WHAT'S LEFT
OF EUROPE?
Platypus European Conference
13th – 15th Nov 2025
Campus Jahnallee
University Leipzig
Platypus European Conference
13th – 15th Nov 2025
Campus Jahnallee
University Leipzig
Thursday 13th Nov
6:00 p.m.
Der Marxismus und Ferdinand Lassalle
teach-in (in german)
HS Süd 1, Haus 1 (Jahnallee 59, 04109 Leipzig)
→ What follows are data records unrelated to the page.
Lemma inv_slot_head r k :
  0 <= r < WHEELS g -> 0 <= k < SLOTS g -> slot_head g w r k = Some (r * SLOTS g + k).
Proof.
  intros Hr Hk. unfold slot_head.
  rewrite (proj2 (Z.ltb_lt _ _)), (proj2 (Z.ltb_lt k _)) by lia. cbn [andb].
  rewrite (inv_heads _ _ _ _ HI). pose proof (ring_head_range r k Hr Hk).
  unfold vget. destruct (Z.ltb_spec (r * SLOTS g + k) 0); [lia|].
  rewrite lookup_zseq_lt by lia. f_equal. lia.
Qed.

Lemma inv_idx0 : idx w 0 = Some (digit 0 (current_tick w)).
Proof. unfold idx. by rewrite (inv_index _ _ _ _ HI). Qed.

Lemma inv_idx1 : idx w 1 = Some (if 1 <? WHEELS g then digit 1 (current_tick w) else 0).
Proof. unfold idx. by rewrite (inv_index _ _ _ _ HI). Qed.

Lemma inv_idx2 : idx w 2 = Some (if 2 <? WHEELS g then digit 2 (current_tick w) else 0).
Proof. unfold idx. by rewrite (inv_index _ _ _ _ HI). Qed.

End inv_facts.

(** ** Operations that only change links *)

Lemma inv_relink w L m due es' L' due' :
  inv w L m due -> same_core (entries w) es' -> family L' ->
  (forall h, 0 <= h < heads -> ring (nx es') (pv es') h (L' (Some h))) ->
  (forall h, ~ 0 <= h < heads -> L' (Some h) = []) ->
  (forall s, (exists o, s ∈ L' o) <-> (exists o, s ∈ L o)) ->
  (forall h s e, s ∈ L' (Some h) -> vget es' s = Some e -> entry_place (current_tick w) due' h e) ->
  bitmap_ok w L' ->
  inv (set_entries es' w) L' m due'.
Proof.
  intros HI [Hlen Hcore] Hfam Hring Hdom Hmem Hplace Hbm.
  split; cbn [current_tick current_index slot_heads overflow_head entries free len set_entries];
    try apply HI; try done.
  - intros s. rewrite Hmem. apply HI.
  - rewrite Hlen. apply HI.
  - rewrite Hlen. apply HI.
  - intros s. rewrite (same_core_tm (entries w)) by done. apply HI.
  - intros s e He. destruct (same_core_get _ _ _ _ (conj Hlen Hcore) He) as (e0 & He0 & Hc).
    apply core_fields in Hc as (Hp & Hl & _). rewrite <- Hl, <- Hp.
    by apply (inv_live _ _ _ _ HI) in He0.
  - rewrite Hlen. apply HI.
Qed.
Dafür, dass Lassalle gerade einmal ein Jahr darauf aufwendete die Partei aufzubauen bevor er starb, wird ihm ein unglaublich großer Einfluss auf die weitere Geschichte der Partei und eigentlich der Welt zugeschrieben. Für die einen ein Gegensatz zum "autoritären" Marx, für die anderen der Schuldige am Scheitern der Weltrevolution oder gar der Wegbereiter des Nationalsozialismus, der die Sozialdemokratie verunreinigte und ohne Verlust aus der Geschichte getilgt werden könne. Rosa Luxemburg und Lenin sahen das anders und Franz Mehring lobte ihn gar in den Himmel.
Warum bewerteten die revolutionären Marxisten der II. Internationale Lassalle so fundamental anders als es jene tun, die sie in ihrem Marxismus beerben wollten? Was hat es mit Lassalle nun tatsächlich auf sich? Und in welchem Verhältnis steht der Marxismus zu ihm?
Friday 14th Nov
12:00 p.m.
Workers‘ Movement in Leipzig
guided tour
After Marx's death, Marxism took on the character of a mass political movement that spread throughout the world with the rapid growth of the labor movement and the emergence of the Second International. There are numerous traces of this history in Leipzig, which we would like to discover together with you. Marxism and its development had a decisive influence on the world of the 19th and 20th centuries and continues to leave its mark on the present day. Bring along any questions you have always wanted to ask about Marxism.
3:00 p.m.
The American Revolution and Europe
teach-in
HS Nord, Haus 1 (Jahnallee 59, 04109 Leipzig)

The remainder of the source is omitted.